Collected data entries:
•••••

(* ===== verification/CssVarWins.v ===== *)
(** * Custom properties: the strongest declaration wins

    What an element's custom property is, registered or not, from the strongest of its
    declarations and those a [revert] goes back to. *)

From Stdlib Require Import Sorting.Sorted.
From stdpp Require Import sorting.
From S2P Require Import Prelude CStr GLib CssSyntax Xml Element DomStore Dom Selector NodeState SelMatch CssProps RuleIndex Cascade GSort CascadeFor CascadeWins CssVars CssVarMaps CssVarMapsSpec.

Section Wins.
Context {G : GLib} `{V : Css_values} `{Ss : SorterSpec}.

Definition var_rank (m : var_match) : list Z :=
  (if v_important m then 1 else 0)%Z :: source_key (v_important m) (v_src m) ++ [v_decl_order m].
Lemma var_cmp_rank a b : var_match_cmp a b = (if key_ltb (var_rank a) (var_rank b) then -1 else 1)%Z.
Proof.
  unfold var_match_cmp, var_rank. destruct (v_important a) eqn:Ia, (v_important b) eqn:Ib; try done; cbn [negb Bool.eqb];
  rewrite (source_cmp_key _ _ _ [v_decl_order a] [v_decl_order b]).
  all: first [by cbn|cbn; by destruct (Z.eqb_spec (v_decl_order a) (v_decl_order b)) as [->|]; rewrite ?Z.ltb_irrefl].
Qed.
Lemma var_orders l : NoDup (map var_rank l) -> orders var_match_cmp l.
Proof. by apply (keyed_orders var_match_cmp var_rank var_cmp_rank (fun _ _ => eq_refl)). Qed.

(** [e] is the strongest of the declarations in [D]. *)
Definition weaker (x e : var_match) : Prop := key_ltb (var_rank x) (var_rank e) = true.
Definition strongest_var (D : var_match -> Prop) (e : var_match) : Prop := D e /\ forall x, D x -> x <> e -> weaker x e.
Lemma weaker_irrefl e : ~ weaker e e.
Proof. unfold weaker. by rewrite key_irrefl. Qed.
Lemma weaker_trans a b c : weaker a b -> weaker b c -> weaker a c.
Proof. apply key_trans. Qed.

Definition names (l : list var_match) (n : bytes) (x : var_match) : Prop := x ∈ l /\ v_name x = n.
Definition kind_of (m : var_match) : ns_custom_prop_wide := custom_prop_wide_kind (Some (v_text m)).

(** ** The declaration at which a rollback stops *)

Lemma rolled_all k b e : (forall x, x ∈ b -> v_name x = v_name e -> var_rolled_over k e x = true) -> var_rollback_match b e k = None.
Proof.
  induction b as [|x b IH]; intros S; [done|]. cbn [var_rollback_match]. destruct (bool_decide_reflect (v_name x = v_name e)) as [E|_]; cbn [negb orb];
    [rewrite (S x) by (done || by left)|]; apply IH; intros y Hy; apply S; by right.
Qed.
Lemma rolled_first k b1 u b2 e : (forall x, x ∈ b1 -> v_name x = v_name e -> var_rolled_over k e x = true) ->
  v_name u = v_name e -> var_rolled_over k e u = false ->
  var_rollback_match (b1 ++ u :: b2) e k = if wide_reverts (kind_of u) then var_rollback_match b2 u (kind_of u) else Some u.
Proof.
  intros S Eu Ou. induction b1 as [|x b1 IH]; cbn [app var_rollback_match].
  - rewrite (bool_decide_eq_true_2 _ Eu). cbn [negb orb]. by rewrite Ou.
  - destruct (bool_decide_reflect (v_name x = v_name e)) as [E|_]; cbn [negb orb]; [rewrite (S x) by (done || by left)|]; apply IH; intros y Hy; apply S; by right.
Qed.

(** ** What a declaration gives *)

(** A value, where the word [initial] that the code keeps stands for none. *)
Definition value (v : option bytes) : option bytes := match v with Some t => if t =b $"initial" then None else Some t | None => None end.

Section Apply.
Context (regs : gmap bytes ns_css_property_rule) (parent : ns_var_map).

(** What a property has without a declaration: its parent's value when it is
    inherited, else the initial value it is registered with. *)
Definition settled (n : bytes) (inherit : bool) : option bytes :=
  match (if inherit then ns_var_map_lookup parent n else None), regs !! n with
  | Some v, _ => Some v
  | None, Some p => if has_initial p then initial_value p else None
  | None, None => None
  end.
Definition by_default (n : bytes) : bool := match regs !! n with Some p => inherits p | None => true end.
Definition undeclared (n : bytes) : option bytes := value (settled n (by_default n)).
(** What a declaration gives that is none of the words that revert. *)
Definition given (n : bytes) (m : var_match) : option bytes :=
  match kind_of m with
  | NS_CUSTOM_WIDE_NONE => value (Some (v_text m))
  | NS_CUSTOM_WIDE_INITIAL => value (settled n false)
  | NS_CUSTOM_WIDE_INHERIT => value (settled n true)
  | _ => undeclared n
  end.
(** Its references, if there are any, cannot make one of the words of it. *)
Definition steady (m : var_match) : Prop :=
  contains (v_text m) ($"var(") = true ->
  forall scope, custom_prop_wide_kind (substitute_vars_with regs scope (Some (v_text m))) = NS_CUSTOM_WIDE_NONE.

Lemma applied_steady scope before e u : wide_reverts (kind_of u) = false -> steady u ->
  applied_value regs scope before e u = (v_text u, kind_of u).
Proof.
  unfold applied_value, kind_of, steady. intros R C. destruct (contains (v_text u) ($"var(")).
  - destruct (bool_decide_reflect (custom_prop_wide_kind (Some (v_text u)) = NS_CUSTOM_WIDE_NONE)) as [E|E]; cbn [andb].
    + by rewrite (C eq_refl scope), E.
    + by destruct (custom_prop_wide_kind (Some (v_text u))).
  - rewrite andb_false_r. by destruct (custom_prop_wide_kind (Some (v_text u))).
Qed.
Lemma value_initial : value (Some ($"initial")) = None.
Proof. reflexivity. Qed.

(** *** Flat maps *)

Abbreviation flat := (var_map_apply_flat regs parent).
Lemma restore_other n m pr inh own : m <> n -> var_map_restore_default parent m pr inh own !! n = own !! n.
Proof.
  intros N. unfold var_map_restore_default.
  repeat case_match; by rewrite ?lookup_insert_ne, ?lookup_delete_ne.
Qed.
Lemma restore_value n inh own : value (var_map_restore_default parent n (regs !! n) inh own !! n) = value (settled n inh).
Proof.
  unfold var_map_restore_default, settled. destruct (if inh then _ else _); [by rewrite lookup_insert_eq|].
  destruct (regs !! n) as [p|]; [destruct (has_initial p); [destruct (initial_value p)|destruct inh]|destruct inh];
    by rewrite ?lookup_insert_eq, ?lookup_delete_eq.
Qed.
Lemma flat_other before m own n : v_name m <> n -> flat before m own !! n = own !! n.
Proof.
  intros N. unfold var_map_apply_flat. destruct (var_resolved_match _ _); [|by apply restore_other].
  destruct (applied_value _ _ _ _ _) as [text k].
  destruct k; try (destruct (match regs !! v_name m with Some p => has_initial p | None => false end));
    by rewrite ?lookup_insert_ne, ?restore_other.
Qed.
Lemma flat_given before e own u : var_resolved_match before e = Some u -> wide_reverts (kind_of u) = false -> steady u ->
  value (flat before e own !! v_name e) = given (v_name e) u.
Proof.
  intros R W C. unfold var_map_apply_flat. rewrite R, applied_steady by done. unfold given, undeclared.
  destruct (kind_of u); try done; try (by rewrite restore_value); [by rewrite lookup_insert_eq|].
  destruct (regs !! v_name e) as [p|] eqn:E; [destruct (has_initial p) eqn:Hi|].
  - rewrite <- E. by rewrite restore_value.
  - rewrite lookup_insert_eq. unfold settled. by rewrite E, Hi.
  - rewrite lookup_insert_eq. unfold settled. by rewrite E.
Qed.
Lemma flat_none before e own : var_resolved_match before e = None -> value (flat before e own !! v_name e) = undeclared (v_name e).
Proof. intros R. unfold var_map_apply_flat. rewrite R. apply restore_value. Qed.
Lemma flat_base n : inherited_vars regs parent !! n = settled n (by_default n).
Proof.
  unfold inherited_vars, settled, by_default. rewrite lookup_union, map_lookup_imap, flatten_lookup, lookup_omap.
  destruct (regs !! n) as [p|]; cbn; [|by destruct (ns_var_map_lookup parent n)].
  destruct (inherits p), (ns_var_map_lookup parent n), (has_initial p); cbn; try done; by destruct (initial_value p).
Qed.
Lemma same_as_parent_value n : same_as_parent regs parent = true -> ns_var_map_lookup parent n = settled n (by_default n).
Proof.
  unfold same_as_parent. intros S. unfold settled, by_default. destruct (regs !! n) as [p|] eqn:E.
  - rewrite forallb_forall in S. specialize (S (n, p)). cbn in S. rewrite <- list_elem_of_In, elem_of_map_to_list in S. specialize (S E).
    destruct (inherits p), (has_initial p), (ns_var_map_lookup parent n) as [v|]; try done;
      rewrite ?(bool_decide_eq_true_2 (is_Some (Some v))), ?(bool_decide_eq_false_2 (is_Some None)) in S by (eauto || by intros [? ?]); done.
  - by destruct (ns_var_map_lookup parent n).
Qed.
End Apply.

(** *** Tables in front of the parent's, with nothing registered *)

Section Chain.
Context (parent : ns_var_map).
Abbreviation chain := (var_map_apply_unregistered ∅ parent).
Lemma settled_chain n : settled ∅ parent n true = ns_var_map_lookup parent n /\ settled ∅ parent n false = None /\
  settled ∅ parent n (by_default ∅ n) = ns_var_map_lookup parent n.
Proof. unfold settled, by_default. rewrite lookup_empty. by destruct (ns_var_map_lookup parent n). Qed.
Lemma chain_other before m own n : v_name m <> n -> chain before m own !! n = own !! n.
Proof.
  intros N. unfold var_map_apply_unregistered. destruct (var_resolved_match _ _); [|by rewrite lookup_delete_ne].
  destruct (applied_value _ _ _ _ _) as [text k]. destruct k; by rewrite ?lookup_insert_ne, ?lookup_delete_ne.
Qed.
Lemma chain_given before e own u : var_resolved_match before e = Some u -> wide_reverts (kind_of u) = false -> steady ∅ u ->
  value (ns_var_map_lookup (chain before e own :: parent) (v_name e)) = given ∅ parent (v_name e) u.
Proof.
  intros R W C. unfold var_map_apply_unregistered, given, undeclared. rewrite R, applied_steady by done.
  destruct (settled_chain (v_name e)) as (-> & -> & ->). cbn [ns_var_map_lookup].
  destruct (kind_of u); try done; by rewrite ?lookup_insert_eq, ?lookup_delete_eq.
Qed.
Lemma chain_none before e own : var_resolved_match before e = None ->
  value (ns_var_map_lookup (chain before e own :: parent) (v_name e)) = undeclared ∅ parent (v_name e).
Proof.
  intros R. unfold var_map_apply_unregistered, undeclared. rewrite R. destruct (settled_chain (v_name e)) as (_ & _ & ->).
  cbn [ns_var_map_lookup]. by rewrite lookup_delete_eq.
Qed.
End Chain.

(** The sorted declarations around the strongest of a name. *)
Lemma strongest_split l n e : NoDup (map var_rank l) -> strongest_var (names l n) e ->
  exists l1 l2, g_array_sort var_match_cmp l = l1 ++ e :: l2 /\ (forall x, x ∈ l2 -> v_name x <> n).
Proof.
  intros N [[He En] B]. assert (e ∈ g_array_sort var_match_cmp l) as Hs by (by rewrite (proj1 (sort_doc var_match_cmp l (var_orders l N)))).
  apply list_elem_of_split in Hs as (l1 & l2 & E). exists l1, l2. split; [done|].
  destruct (keyed_split var_match_cmp var_rank var_cmp_rank (fun _ _ => eq_refl) l l1 e l2 N E) as (In & _ & A). intros x Hx Ex.
  apply (weaker_irrefl e). eapply weaker_trans; [by apply A|]. apply B; [split; [apply In; auto|done]|]. intros ->. by eapply weaker_irrefl, A.
Qed.
(** A weaker declaration that [e] goes back to. *)
Definition goes_back_to (l : list var_match) (e u : var_match) : Prop :=
  names l (v_name e) u /\ weaker u e /\ var_rolled_over (kind_of e) e u = false.
(** Where the words that revert lead from [e]: to a declaration that is none of them,
    or past the last. *)
Inductive ends_at (l : list var_match) : var_match -> option var_match -> Prop :=
| ends_here e : wide_reverts (kind_of e) = false -> ends_at l e (Some e)
| ends_past e : wide_reverts (kind_of e) = true -> (forall u, ~ goes_back_to l e u) -> ends_at l e None
| ends_back e u r : wide_reverts (kind_of e) = true -> strongest_var (goes_back_to l e) u -> ends_at l u r -> ends_at l e r.

Lemma ends_plain l e r : ends_at l e r -> match r with Some u => wide_reverts (kind_of u) = false | None => True end.
Proof. by induction 1. Qed.

Lemma back_to l e r : NoDup (map var_rank l) -> ends_at l e r -> forall l1 l2, g_array_sort var_match_cmp l = l1 ++ e :: l2 ->
  wide_reverts (kind_of e) = true -> var_rollback_match (rev l1) e (kind_of e) = r.
Proof.
  intros N. induction 1 as [e R|e R D|e u r R [((Hu & Nu) & Wu & Ou) B] End IH]; intros l1 l2 E Re; [congruence| |].
  - apply rolled_all. intros x Hx%list_elem_of_In%in_rev%list_elem_of_In Ex. destruct (var_rolled_over (kind_of e) e x) eqn:Rx; [done|].
    destruct (keyed_split var_match_cmp var_rank var_cmp_rank (fun _ _ => eq_refl) l l1 e l2 N E) as (In & Be & _).
    destruct (D x). split; [split; [apply In; auto|done]|]. split; [by apply Be|done].
  - destruct (keyed_split var_match_cmp var_rank var_cmp_rank (fun _ _ => eq_refl) l l1 e l2 N E) as (In & Be & A).
    assert (u ∈ l1) as [j1 [j2 ->]]%list_elem_of_split.
    { apply In in Hu as [Hu|[->|Hu]]; [done|by apply weaker_irrefl in Wu|]. destruct (weaker_irrefl e). eapply weaker_trans; [by apply A|done]. }
    rewrite rev_app_distr. cbn [rev]. rewrite <- app_assoc in E |- *. cbn [app] in E |- *. rewrite rolled_first; [| |done|done].
    + destruct (wide_reverts (kind_of u)) eqn:Ru; [by apply (IH j1 (j2 ++ e :: l2))|]. inversion End; subst; congruence.
    + intros x Hx%list_elem_of_In%in_rev%list_elem_of_In Ex. destruct (var_rolled_over _ e x) eqn:Rx; [done|exfalso].
      destruct (keyed_split var_match_cmp var_rank var_cmp_rank (fun _ _ => eq_refl) l j1 u _ N E) as (_ & _ & Au).
      assert (weaker u x) as Hux by (apply Au; apply elem_of_app; by left). apply (weaker_irrefl u). eapply weaker_trans; [exact Hux|].
      apply B; [|intros ->; by apply weaker_irrefl in Hux]. split; [split; [apply In; left; rewrite elem_of_app, elem_of_cons; auto|done]|].
      split; [|done]. apply Be. rewrite elem_of_app, elem_of_cons; auto.
Qed.
Lemma resolved_at l e r l1 l2 : NoDup (map var_rank l) -> ends_at l e r -> g_array_sort var_match_cmp l = l1 ++ e :: l2 ->
  var_resolved_match (rev l1) e = r.
Proof.
  intros N End E. unfold var_resolved_match. fold (kind_of e). destruct (wide_reverts (kind_of e)) eqn:R; [by eapply back_to|].
  inversion End; subst; congruence.
Qed.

•••••

The answer must be every line of the data that contains the word "else".

WRITTEN SOLUTION:
  (if v_important m then 1 else 0)%Z :: source_key (v_important m) (v_src m) ++ [v_decl_order m].
Lemma var_cmp_rank a b : var_match_cmp a b = (if key_ltb (var_rank a) (var_rank b) then -1 else 1)%Z.
  var_rollback_match (b1 ++ u :: b2) e k = if wide_reverts (kind_of u) then var_rollback_match b2 u (kind_of u) else Some u.
Definition value (v : option bytes) : option bytes := match v with Some t => if t =b $"initial" then None else Some t | None => None end.
    inherited, else the initial value it is registered with. *)
  match (if inherit then ns_var_map_lookup parent n else None), regs !! n with
  | None, Some p => if has_initial p then initial_value p else None
  unfold var_map_restore_default, settled. destruct (if inh then _ else _); [by rewrite lookup_insert_eq|].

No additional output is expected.